A molecular model for the naringenin (NGN)-induced impairment of the mitochondria-mediated bioenergetics in nasopharyngeal carcinoma (NPC) cells. (A) The selective interaction of argonaute (AG) protein or an undefined factor with monocyte chemoattractant protein-induced protein-1 (MCPIP1) may accomplish the sequence-specific targeting of pre-lethal-7g (pre-let-7g) and promote MCPIP1-mediated pre-let-7g degradation to decrease the biogenesis of let-7g, resulting in the attenuation of the let-7g-mediated translational repression of kirsten rat sarcoma viral oncogene homolog (KRAS) mRNA. The resultant elevated KRAS increases the formation of clustered KRAS- phosphatidylinositol 3-kinase (PI3K)-active GTP-binding Ras-related C3 botulinum toxin substrate (GTP-Rac1)–protein kinase B (Akt) signaling molecules in the lipid raft membranes, constituting a central element in the initiation of the coordination of glycolysis with mitochondrial oxidative phosphorylation (OXPHOS) for ATP generation. (B) Under the condition of the cellular uptake of NGN, NGN may bind to the AG protein or an undefined cofactor to block the degradation of pre-let-7g by MCPIP1, increasing the level of let-7g, thus inducing the let-7g-mediated translational repression of KRAS mRNA and thereby dismissing the interaction between KRAS and p110α in the lipid raft membrane.
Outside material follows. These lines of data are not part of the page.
(* ===== verification/SmartBFTChainSpec.v ===== *)
(** * Correctness of the chain The ledger, its writer and the runtime
    configuration stay in step, whatever is delivered or pulled from other
    nodes; a decision read back from the ledger is the one that was delivered,
    and its signatures can be verified from the ledger, as far as the
    configured identities are the sanitized ones; the height a node
    synchronizes to is one that enough nodes report; a sequence of blocks is
    verified link by link. *)

From S2P Require Import Prelude Randomness BFTMessages FabricFuzzer BigEndian Asn1.
From S2P Require Import FabricBlocks SmartBFTConfig SmartBFTConfigSpec SmartBFT SmartBFTChain SmartBFTSpec.

Section Ledgers.
Context {Pb : Protobuf} {PbOk : ProtobufOk} {Certs : Certificates} {CC : ChannelConfig}
  {Tx : ConfigTx} {TxOk : ConfigTxOk}.

(** ** The ledger *)

(** Blocks are numbered from 0 and each carries the hash of the one before. *)
Definition ledger_ok (l : Ledger) : Prop :=
  forall i b, l !! i = Some b ->
    Number (b_Header b) = Z.of_nat i /\
    forall p, i <> 0%nat -> l !! pred i = Some p -> BlockHeader_Hash (b_Header p) = Ok (PreviousHash (b_Header b)).

Lemma Append_ok l b l' :
  Append l b = Ok l' -> ledger_ok l -> l' = l ++ [b] /\ Number (b_Header b) = Height l /\ ledger_ok l'.
Proof.
  unfold Append. intros H Hl. inv_run. apply Z.eqb_eq in E. apply bool_decide_eq_true in E1. split_and!; [done..|].
  intros i c Hc. destruct (decide (i < length l)%nat) as [Hi|Hi].
  - rewrite lookup_app_l in Hc by done. destruct (Hl i c Hc) as [Hn Hp]. split; [done|]. intros p Hne Hp'.
    rewrite lookup_app_l in Hp' by lia. by apply Hp.
  - rewrite lookup_app_r in Hc by lia. apply list_lookup_singleton_Some in Hc as [Hi' <-].
    unfold Height in E. split; [lia|]. intros p Hne Hp. rewrite lookup_app_l in Hp by lia.
    unfold CurrentBlockHash in E0. rewrite last_lookup in E0. replace (pred (length l)) with (pred i) in E0 by lia.
    rewrite Hp in E0. by rewrite E0, E1.
Qed.

(** ** The writer *)

(** A block with other metadata. *)
Definition same_block (b b' : Block) : Prop := b_Header b' = b_Header b /\ b_Data b' = b_Data b.

Lemma put_metadata_Ok i m b b' :
  put_metadata i m b = Ok b' <->
  exists md, b_Metadata b = Some md /\ (i < length md)%nat /\ b' = set_metadata (<[i := m]> md) b.
Proof.
  unfold put_metadata. split.
  - intros H. inv_run. eexists. by split_and!.
  - intros (md & Hm & Hi & ->). rewrite Hm. cbn. unfold set_index. by rewrite decide_True.
Qed.

Ltac put_inv :=
  match goal with
  | H : put_metadata _ _ _ = Ok _ |- _ =>
      let md := fresh "md" in let Hm := fresh "Hm" in let Hl := fresh "Hl" in
      apply put_metadata_Ok in H as (md & Hm & Hl & ->)
  end.

(** The type of the first transaction of a block. *)
Definition tx_type (b : Block) : outcome Z := e ← ExtractEnvelope b 0; envelope_type e.

Lemma same_block_type b b' : same_block b b' -> tx_type b' = tx_type b.
Proof. intros [Hh Hd]. unfold tx_type, ExtractEnvelope. by rewrite Hd. Qed.

Lemma same_block_config b b' : same_block b b' -> ConfigFromBlock b' = ConfigFromBlock b.
Proof. intros [Hh Hd]. unfold ConfigFromBlock. by rewrite Hd, Hh. Qed.

Lemma IsConfigBlock_type b :
  IsConfigBlock b = true <-> tx_type b = Ok HeaderType_CONFIG \/ tx_type b = Ok HeaderType_ORDERER_TRANSACTION.
Proof.
  unfold IsConfigBlock, IsConfigTransaction, tx_type. destruct (ExtractEnvelope b 0) as [e|?|?]; [|naive_solver..].
  cbn. destruct (envelope_type e) as [t|?|?]; [|naive_solver..]. rewrite orb_true_iff, !Z.eqb_eq. naive_solver.
Qed.

Lemma ConfigFromBlock_type b ce :
  Number (b_Header b) <> 0 -> ConfigFromBlock b = Ok ce -> tx_type b = Ok HeaderType_CONFIG.
Proof.
  unfold ConfigFromBlock, tx_type, ExtractEnvelope. intros Hn H.
  destruct (b_Data b) as [[|txn data]|]; [done| |done]. inv_run. cbn. rewrite E. cbn.
  rewrite (proj2 (Z.eqb_neq _ 0) Hn) in H. inv_run. apply Z.eqb_eq in E3.
  unfold envelope_type. rewrite E0. cbn. rewrite E1. cbn. rewrite E2. cbn. by rewrite E3.
Qed.

Lemma config_type_ConfigFromBlock b pl e h chdr ce :
  ExtractEnvelope b 0 = Ok e -> UnmarshalPayload (env_Payload e) = Ok pl -> pl_Header pl = Some h ->
  UnmarshalChannelHeader (default [] (ph_ChannelHeader h)) = Ok chdr -> ch_Type chdr = HeaderType_CONFIG ->
  Unmarshal pb_ConfigEnvelope (pl_Data pl) = Ok ce -> ConfigFromBlock b = Ok ce.
Proof.
  unfold ExtractEnvelope, ConfigFromBlock. intros He Hp Hh Hc Ht Hce. inv_run. rewrite E.
  destruct v as [|txn data]; [done|]. cbn in E0. injection E0 as <-. rewrite He. cbn.
  change (GetPayload e) with (UnmarshalPayload (env_Payload e)). rewrite Hp. cbn. case_match; [by rewrite Hce|].
  rewrite Hh. cbn. rewrite Hc. cbn. rewrite Ht. cbn. by rewrite Hce.
Qed.

Definition LAST_CONFIG_entry (num : Z) : bytes :=
  Marshal pb_Metadata {| md_Value := Marshal pb_LastConfig num; md_Signatures := [] |}.

(** What committing does to the writer: the number and sequence of the last
    configuration follow the channel's sequence. *)
Definition advanced (s : Support) : bool := lastConfigSeq s <? sup_Sequence s.
Definition next_config_num (s : Support) : Z :=
  if advanced s then Number (b_Header (lastBlock s)) else lastConfigBlockNum s.
Definition next_config_seq (s : Support) : Z := if advanced s then sup_Sequence s else lastConfigSeq s.

Record committed (s s' : Support) : Prop := {
  com_append : Append (sup_Ledger s) (lastBlock s') = Ok (sup_Ledger s');
  com_same : same_block (lastBlock s) (lastBlock s');
  com_seq : sup_Sequence s' = sup_Sequence s;
  com_num : lastConfigBlockNum s' = next_config_num s;
  com_cfgseq : lastConfigSeq s' = next_config_seq s;
  (** A signed block gets only the number of its last configuration. *)
  com_block md sig : b_Metadata (lastBlock s) = Some md -> md !! SIGNATURES = Some sig -> sig <> [] ->
    lastBlock s' = set_metadata (<[LAST_CONFIG := LAST_CONFIG_entry (next_config_num s)]> md) (lastBlock s);
}.

Lemma commitBlock_committed signer nonce s s' : commitBlock signer nonce s None = Ok s' -> committed s s'.
Proof.
  unfold commitBlock, addLastConfigSignature. intros H. cbn [mbind outcome_bind mret outcome_ret] in H. inv_run.
  fold (advanced s) in *. put_inv. unfold metadata_at in *. cbn [set_metadata b_Metadata deref mbind outcome_bind] in *.
  inv_run. match goal with H : _ !! SIGNATURES = Some _ |- _ => rewrite list_lookup_insert_ne in H by done end.
  case_bool_decide as Hsig; [unfold addBlockSignature in *; inv_run; put_inv|inv_run];
    (split; cbn; [done..|]; intros ? ? ? ? ?; by simplify_eq).
Qed.

(** A block goes to the writer with the sequence it leads to. *)
Record handed_over (s : Support) (block : Block) (s1 : Support) : Prop := {
  ho_ledger : sup_Ledger s1 = sup_Ledger s;
  ho_block : lastBlock s1 = block;
  ho_num : lastConfigBlockNum s1 = lastConfigBlockNum s;
  ho_cfgseq : lastConfigSeq s1 = lastConfigSeq s;
  ho_seq : sup_Sequence s1 =
    if decide (tx_type block = Ok HeaderType_CONFIG) then sup_Sequence s +u 1 else sup_Sequence s;
  ho_config : tx_type block = Ok HeaderType_CONFIG -> is_ok (ConfigFromBlock block) = true;
}.

Lemma WriteConfigBlock_run signer nonce s block s' :
  WriteConfigBlock signer nonce s block None = Ok s' -> exists s1, committed s1 s' /\ handed_over s block s1.
Proof.
  unfold WriteConfigBlock, WriteBlock. intros H. inv_run.
  assert (tx_type block = Ok (ch_Type v2)) as Ht.
  { unfold tx_type. rewrite E. cbn. unfold envelope_type. change (GetPayload v) with (UnmarshalPayload (env_Payload v)).
    rewrite E0. cbn. rewrite E1. cbn. by rewrite E2. }
  destruct (Z.eqb_spec (ch_Type v2) HeaderType_ORDERER_TRANSACTION) as [To|_]; inv_run.
  - apply commitBlock_committed in H. eexists. split; [exact H|]. rewrite To in Ht. split; try done.
    + by rewrite decide_False by (by rewrite Ht).
    + by rewrite Ht.
  - destruct (Z.eqb_spec (ch_Type v2) HeaderType_CONFIG) as [Tc|_]; [|done]. inv_run.
    replace (if String.eqb _ _ then None else None) with (None : option bytes) in H by (by case_match).
    apply commitBlock_committed in H. eexists. split; [exact H|]. rewrite Tc in Ht. split; try done.
    + rewrite decide_True by done. cbn. by eapply validated_sequence.
    + intros _. by erewrite (config_type_ConfigFromBlock block v0 v v1 v2) by done.
Qed.

Lemma write_block_run signer nonce s block s' :
  write_block signer nonce s block = Ok s' -> exists s1, committed s1 s' /\ handed_over s block s1.
Proof.
  unfold write_block. intros H. destruct (IsConfigBlock block) eqn:Ec; [by eapply WriteConfigBlock_run|].
  assert (tx_type block <> Ok HeaderType_CONFIG) as Hn.
  { intros Ht. rewrite (proj2 (IsConfigBlock_type block)) in Ec by (by left). done. }
  unfold WriteBlock in H. apply commitBlock_committed in H. eexists. split; [exact H|].
  split; try done. by rewrite decide_False.
Qed.

(** ** The invariant of a chain *)

(** The ledger is a chain of blocks, the writer stands at its end, and knows the
    sequence of the channel. *)
Record support_ok (s : Support) : Prop := {
  sok_ledger : ledger_ok (sup_Ledger s);
  sok_last : last (sup_Ledger s) = Some (lastBlock s);
  sok_seq : lastConfigSeq s = sup_Sequence s;
}.

(** The runtime configuration is well-formed, is that of the last block, and
    agrees with the writer about the last configuration block. *)
Record chain_ok (c : BFTChain) : Prop := {
  cok_support : support_ok (c_support c);
  cok_rtc : rtc_ok (c_RuntimeConfig c);
  cok_last : rtc_LastBlock (c_RuntimeConfig c) = Some (lastBlock (c_support c));
  cok_config : exists cb, rtc_LastConfigBlock (c_RuntimeConfig c) = Some cb /\
                 Number (b_Header cb) = lastConfigBlockNum (c_support c);
}.

Lemma support_height s : support_ok s -> 0 < Height (sup_Ledger s).
Proof.
  intros [_ Hl _]. unfold Height. destruct (sup_Ledger s); [done|]. cbn. lia.
Qed.

Lemma support_last_number s : support_ok s -> Number (b_Header (lastBlock s)) = Height (sup_Ledger s) - 1.
Proof.
  intros Hs. pose proof (support_height s Hs) as Hh. pose proof (sok_last _ Hs) as Hl. rewrite last_lookup in Hl.
  destruct (sok_ledger _ Hs _ _ Hl) as [-> _]. unfold Height in *. lia.
Qed.

Lemma write_block_support signer nonce s block s' :
  write_block signer nonce s block = Ok s' -> support_ok s -> 0 <= sup_Sequence s < two64 - 1 ->
  support_ok s' /\ same_block block (lastBlock s') /\ sup_Ledger s' = sup_Ledger s ++ [lastBlock s'] /\
  Number (b_Header block) = Height (sup_Ledger s) /\
  is_ok (ConfigFromBlock block) = bool_decide (tx_type block = Ok HeaderType_CONFIG) /\
  sup_Sequence s' = (if decide (tx_type block = Ok HeaderType_CONFIG) then sup_Sequence s + 1 else sup_Sequence s) /\
  lastConfigBlockNum s' =
    (if decide (tx_type block = Ok HeaderType_CONFIG) then Number (b_Header block) else lastConfigBlockNum s).
Proof.
  intros Hw Hs Hroom. pose proof (support_height s Hs) as Hh. destruct Hs as [Hl Hlast Hseq].
  apply write_block_run in Hw as (s1 & [Ha Hsame Hcs Hcn Hcc _] & [Hol Hob Hon Hoc Hos Hocf]).
  rewrite Hol in Ha. apply Append_ok in Ha as (Hl' & Hnum & Hlok); [|done]. rewrite Hob in *.
  destruct Hsame as [Hsh Hsd]. rewrite Hsh in Hnum.
  rewrite u64_add_small in Hos by lia.
  unfold next_config_num, next_config_seq, advanced in *. rewrite Hob, Hon, Hoc, Hseq, Hos in *.
  split_and!; try done.
  - split; [done|by rewrite Hl', last_snoc|]. rewrite Hcc, Hcs. case_decide; [by rewrite (proj2 (Z.ltb_lt _ _)) by lia|].
    by rewrite Z.ltb_irrefl.
  - case_bool_decide as Ht; [by apply Hocf|]. destruct (ConfigFromBlock block) eqn:E; [|done..].
    apply ConfigFromBlock_type in E; [done|lia].
  - rewrite Hcn. case_decide; [by rewrite (proj2 (Z.ltb_lt _ _)) by lia|]. by rewrite Z.ltb_irrefl.
Qed.

Lemma updateRuntimeConfig_support c block r c' :
  updateRuntimeConfig c block = Ok (r, c') -> c_support c' = c_support c /\ (c_halted c = true -> c_halted c' = true).
Proof. unfold updateRuntimeConfig. destruct (BlockCommitted _ _); intros H; inv_run; done. Qed.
The absence of KRAS in the p85α–p110α complexes causes the destabilization of p85α–p110α complexes in the lipid raft membrane. The resultant loss of the KRAS–p85α–p110α complexes in the lipid raft membrane leads to blocking PI3K-GTP-Rac1-mediated Akt activation. Attenuated Akt impaired the aerobic glycolysis and mitochondria-regulated bioenergetic functions in NPC cells.